Dana: I would love to say a market stall in the middle of nowhere, but it’s not interesting to sell traditional costumes in the actual places they are from, since they are more accessible there.

What was your collaboration like with Missoni for the Small Steps project?

Dana: Missoni donated fabrics from their old collections for our commission of limited-edition loafers. Sometimes, their leftovers would make as much as 40 metres in length that would be otherwise discarded.

Tatiana: It’s the idea of the human footprint. So many children and communities live amongst rubbish dumps and I was shocked to see this in the Philippines, not to mention that most of this rubbish originates from the West, and not many people care about this issue. Small Steps works by providing boots and hygiene kits to the children and families who survive through these dumps by scavenging for a living, before trying to get them in schools and out of poverty.

Do you have a role model in fashion design?

Tatiana: I would say Diane von Furstenberg for being a mother, a grandmother, as well as a tycoon and she is also president of the CFDA (Council of Fashion Designers of America)

Dana: And she does so much for women

If you weren’t doing this, what else would you do?

Dana: I worked for a long time in human rights and international affairs, especially with advocacy issues related to the Middle East and I’m still involved. I see this as an extension of that, in developing a morally responsible business and corporate social responsibility. I might go back to studies one day and do my PHD

Tatiana: I studied visual communications and worked at Vanity Fair for a while, in design, research and concept management. I always wanted to find a job that enabled me to travel for work and curate what I collected on my journeys.

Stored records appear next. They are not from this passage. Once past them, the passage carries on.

Lemma get_all_requests_at_most_once_failing :
  match get_all (Fixture.api ["cheri"; "pecha"; "chesto"]) 2 (Fixture.start [0; 1; 1]) with
  | Some (r, w') =>
      exists out,
        log w' = log (Fixture.start [0; 1; 1]) ++ Fixture.base :: out
        /\ out ⊆+ detail_url (Fixture.api ["cheri"; "pecha"; "chesto"])
                   <$> [PyStr "cheri"; PyStr "pecha"; PyStr "chesto"]
  | None => False
  end.
Proof.
  destruct (get_all (Fixture.api ["cheri"; "pecha"; "chesto"]) 2 (Fixture.start [0; 1; 1]))
    as [[r w']|] eqn:E.
  - exact (get_all_requests_at_most_once (Fixture.api ["cheri"; "pecha"; "chesto"])
             [PyStr "cheri"; PyStr "pecha"; PyStr "chesto"] 2 (Fixture.start [0; 1; 1])
             w' r eq_refl E).
  - vm_compute in E. discriminate.
Defined.

(** * The console script *)


Lemma drive_yield_inv {W A : Type} (G : AsyncGenerator W A) (n : nat) (g : gen_frame G)
  (w : W) (a : A) (seen : list (outcome A)) (fin : option W) :
  drive G n g w = (Yielded a :: seen, fin) ->
  exists k g1 w1,
    n = S k /\ gen_anext G g w = Some (Yielded a, g1, w1)
    /\ drive G k g1 w1 = (seen, fin).
Proof.
  destruct n as [|k]; cbn [drive]; [discriminate|].
  destruct (gen_anext G g w) as [[[[a'|e|] g1] w1]|]; try discriminate.
  destruct (drive G k g1 w1) as [seen' fin'] eqn:E. intros [= <- <- <-].
  exists k, g1, w1. auto.
Qed.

What are your respective roles in Muzungu sisters?

Both: They are not defined.

What’s the best thing about your job?

Dana: The human encounters, when we realise we are affecting people we don’t know, who we might never meet.

What would you say is different or special about Muzungu?

Tatiana: It inspires people to dream, there’s this element of wanderlust with products sourced from all over the world, from a corner of Nevada all the way to Peru.

What is the most challenging thing about your job?

Tatiana: The quality we get. We are not there for the production of the products, some of which take about 6 months to make. We would have made the orders, paid for the transport, import tax and then receive something that needs to be sent back and re-done.

Dana: We are not designers. We were thrown into this, so we don’t have seasonal collections either.

Places you dream of visiting?

Laos, Vietnam

What’s your next destination?

Dana: Mykonos in Greece

The most beautiful place you’ve visited:

Dana: In Northern Argentina, the Salta province, which was like the end of the earth with salt beds mirroring the sky

Tatiana: Every time you went round a corner, it was like a radically different landscape, from mountains to plains. In Northern Argentina, made you feel as if you were alone in the world.